I have been here a while now. I came here to get some understanding as to why a woman, who was once my best friend and who had been a victim of infidelity herself, would go after my husband. Yes I know it takes two and was both of them.

 

But i just don't get it. I have read and read and read a lot of other woman boards and infidelity boards. I have tried so hard to understand the mindset of people like this and I just can't. I can not ever ever understand agreeing to sneaking around with someone. To secret snuck in phonecalls, to sexy text messages and the stolen hours here and there.

 

Why would a woman ever agree to being a secret?

 

I've tried to figure out why they would accept a man going home to another woman every single night. Why they would accept not being able to phone their "boyfriend" anytime except during business type hours. Why they would accept being introduced as a coworker instead of the lover they are?

 

The more I have read the more degrading it seems to be in this position. The waiting and hoping "she" throws him out so you can begin a life together. The more I have read the less I have understood the how. How can you put yourself in this position?

 

I don't think I will ever understand the mindset of an other woman no matter how hard I try.

 

I especially don't understand how after a dday.
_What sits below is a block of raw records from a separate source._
(* ===== verification/FlashProps.v ===== *)
(** The flash model over its wire: what a transaction of bytes in single-bit
    mode does to the registers, the memory page and the memory.  The bit
    transfers of [operator()] are first folded into a step per byte, and the
    commands' theorems are proved with that step. *)

From stdpp Require Import base tactics list numbers option.
From Stdlib Require Import ZArith Lia.
From S2P Require Import Prelude FlashSim.
Local Open Scope Z_scope.

(** Reads and updates of fields, and nothing else. *)
Ltac fields := cbv [set_field set_m_state set_m_fmem set_m_pmem set_m_last_sck set_m_write_count
  set_m_ireg set_m_oreg set_m_sreg set_m_addr set_m_count set_m_mode_byte set_m_creg
  set_m_idle_throttle set_m_mode m_state m_fmem m_pmem m_last_sck m_write_count m_ireg m_oreg
  m_sreg m_addr m_count m_mode_byte m_creg m_membytes m_memmask m_idle_throttle m_mode NDUMMY] in *.

(** ** From bits to bytes *)

(** The registers after [n] bits of value [v]. *)
Definition shifted (n v : Z) (s : FLASHSIM) : FLASHSIM :=
  s <| m_ireg := u32 (m_ireg s * 2 ^ n + v) |> <| m_oreg := u32 (m_oreg s * 2 ^ n) |>
    <| m_count := m_count s + n |>.

(** The chip listens bit by bit, and no timer runs. *)
Record listening (s : FLASHSIM) : Prop := {
  ls_mode : m_mode s = FM_SPI;
  ls_sck : m_last_sck s = 1;
  ls_timer : m_write_count s = 0;
  ls_quad : m_state s <> QSPIF_QUAD_READ_IDLE;
  ls_dual : m_state s <> QSPIF_DUAL_READ_IDLE;
  ls_count : 0 <= m_count s < 2 ^ 31
}.

Lemma u32_acc x y z : u32 (u32 x * y + z) = u32 (x * y + z).
Proof. unfold u32. rewrite <- Zplus_mod_idemp_l, Zmult_mod_idemp_l, Zplus_mod_idemp_l. done. Qed.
After the mm begs and pleads and lies to his wife the other woman again agrees to be the secret after all has settled down. If the man did not admit his love and leave his wife on dday then he isn't going anywhere and yet they agree to continue their affair in hopes that one day she will do his dirty work and throw him out. The wife doesn't know this guy is lying but the other woman sure as heck does. The wife doesn't know the extent of his deceit but the other woman sure does and yet she stays in the neverending cycle of deceit.

 

What do you think allows them to be in a relationship like this. I actually feel so sorry for them and angry at the same time.

Posted

The more I have read the more degrading it seems to be in this position. The waiting and hoping "she" throws him out so you can begin a life together. The more I have read the less I have understood the how. How can you put yourself in this position?

 

I don't think I will ever understand the mindset of an other woman no matter how hard I try.

 

Simple. Imagine you feel that is the best you deserve, with the dream that someday you will get more.

 

Here is a better question. Why are you focusing on understanding her, when you need to understand him?

Posted

I agree with how can another W that has been cheated on go after my man? That is what I have in my life......she not only was having an EA with him , maybe a PA.....but tells me how her H cheats for sex only and she got over it because it was not emotional, but has an EA with mine. What a 2 faced b---- ! She is the type that goes to church every Sunday and is the "fixer" in the family, like the only one always in control. Well, I guess she was right because she had full control of everyone including my H. Sick B---- !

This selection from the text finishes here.